The other possible explanation involves the activation of Th- 17cells and the increased expression of IL-17, that is a crucial cytokine in the pathogenesis of both psoriasis and psoriatic arthritis, induced by the bacteria involved in periodontal infection and their products [43,95].

Reactive arthritis, previously known as Reiter’s disease, is a pathological condition that shares characteristics with psoriasis and involves immune dysfunction, has also been associated with infectious triggers [96]. Consequently, it is possible that PD provides a similar infectious burden and acts as a trigger or risk factor for psoriasis.
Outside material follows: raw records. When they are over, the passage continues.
(** * Zone Query Service (GeohashingService.ts): validators and region queries

    A shallow embedding of [src/services/GeohashingService.ts].

    - JavaScript numbers are IEEE 754 binary64 values, modelled by
      [spec_float] with precision 53 and maximal exponent 1024; the
      comparison operators are the IEEE ones ([SFltb]), so every comparison
      with [NaN] is false.
    - Run-time values reaching the validators are the values an HTTP request
      can carry (JSON data, [undefined], and the numbers produced by
      [parseFloat]/[parseInt]); they are modelled by [JsValue].  They are
      data: none of their properties is a function.
    - Operations that raise [TypeError] in JavaScript (property access on
      [null]/[undefined], iteration of a non-iterable, the conversion to a
      primitive of an object whose own [toString] hides the inherited one)
      return [Throw]; code that uses them lives in the [Completion] monad.
      [Throw] carries the kind of the exception, not its message text.
    - The h3-js functions, [isValidCell] included, are external; every call
      is an event of the free monad [Prog], interpreted against an arbitrary
      library that may throw. *)

From Stdlib Require Import ZArith List String Bool Lia.
From Stdlib Require Import Floats.SpecFloat.
Import ListNotations.

Local Open Scope Z_scope.

(* ================================================================== *)
(** ** JavaScript numbers *)

Module JS.

Definition prec : Z := 53.
Definition emax : Z := 1024.

Definition number : Type := spec_float.

(** The binary64 values among the [spec_float]s. *)
Definition is_double (x : number) : bool := valid_binary prec emax x.

Definition NaN : number := S754_nan.

(** An integer literal of the source text. *)
Definition of_Z (z : Z) : number := binary_normalize prec emax z 0 false.

(** [x < y] and [x > y] on numbers. *)
Definition lt (x y : number) : bool := SFltb x y.
Definition gt (x y : number) : bool := SFltb y x.
(** [x >= y] and [x <= y] on numbers. *)
Definition ge (x y : number) : bool := SFleb y x.
Definition le (x y : number) : bool := SFleb x y.

Definition add (x y : number) : number := SFadd prec emax x y.
Definition sub (x y : number) : number := SFsub prec emax x y.
Definition div (x y : number) : number := SFdiv prec emax x y.

(** The integer a number denotes, when it denotes one. *)
Definition int_value (x : number) : option Z :=
match x with
| S754_zero _ => Some 0
| S754_finite s m e =>
    if 0 <=? e then Some (cond_Zopp s (Z.pos m * 2 ^ e))
    else if Z.pos m mod 2 ^ (- e) =? 0
         then Some (cond_Zopp s (Z.pos m / 2 ^ (- e)))
         else None
| _ => None
end.

(** [Number.isInteger] on a number: finite and without fractional part. *)
Definition isInteger (x : number) : bool :=
match x with
| S754_zero _ => true
| S754_finite _ m e => (0 <=? e) || (Z.pos m mod 2 ^ (- e) =? 0)
| _ => false
end.

(** [Math.ceil]: the least integer not below [x]; zeros, infinities and
  [NaN] are returned unchanged, and a negative [x] above [-1] gives [-0]. *)
Definition Math_ceil (x : number) : number :=
match x with
| S754_finite s m e =>
    if 0 <=? e then x
    else
      let d := 2 ^ (- e) in
      let q := Z.pos m / d in
      let n := if s then q
               else if Z.pos m mod d =? 0 then q else q + 1 in
      binary_normalize prec emax (cond_Zopp s n) 0 s
| _ => x
end.

(** [Math.max] and [Math.min] of two numbers: [NaN] if either is [NaN],
  and [+0] counts as larger than [-0]. *)
Definition Math_max (a b : number) : number :=
match SFcompare a b with
| None => NaN
| Some Lt => b
| Some Gt => a
| Some Eq => match a with S754_zero true => b | _ => a end
end.

Definition Math_min (a b : number) : number :=
match SFcompare a b with
| None => NaN
| Some Lt => a
| Some Gt => b
| Some Eq => match a with S754_zero false => b | _ => a end
end.

End JS.

(* ================================================================== *)
(** ** Run-time values and completions *)

#[local] Set Warnings "-register-all".

Inductive JsValue : Type :=
| JUndefined
| JNull
| JBool (b : bool)
| JNum (n : JS.number)
| JStr (s : string)
| JArr (elems : list JsValue)
| JObj (fields : list (string * JsValue)).

(** A value that, when it is a number, is a binary64 value. *)
Definition number_ok (v : JsValue) : bool :=
  match v with
  | JNum x => JS.is_double x
  | _ => true
  end.

Inductive Completion (A : Type) : Type :=
| Normal (a : A)
| Throw (e : string).

Arguments Normal {A} a.
Arguments Throw {A} e.

Definition cbind {A B} (c : Completion A) (f : A -> Completion B) : Completion B :=
  match c with
  | Normal a => f a
  | Throw e => Throw e
  end.

Declare Scope completion_scope.
Delimit Scope completion_scope with completion.
Notation "x <- c ;; k" := (cbind c (fun x => k))
  (at level 61, c at next level, right associativity) : completion_scope.
Notation "' pat <- c ;; k" := (cbind c (fun x => match x with pat => k end))
  (at level 61, pat pattern, c at next level, right associativity) : completion_scope.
Effects of confounding factors, such as gender, age, and smoking were controlled during the design of the current study. PD and psoriasis have not known risk factor s in common such the mentioned. Unknown and non measurable factors could lead to such an associations. However, the possible association examined between PD and psoriasis it is not clear if is causal or can be attributed to confounding effects. It is obvious that, prospective studies mainly are required in order to determine whether an association exists between both diseases. The present study was a first attempt to investigate the possible association between PD and psoriasis risk in a sample of Greek adults.
Conclusion

In conclusion, individuals with a higher BMI, excessive alcohol consumption, moderate/severe attachment loss and a number of missing teeth more than four were at significantly higher risk for developing psoriasis.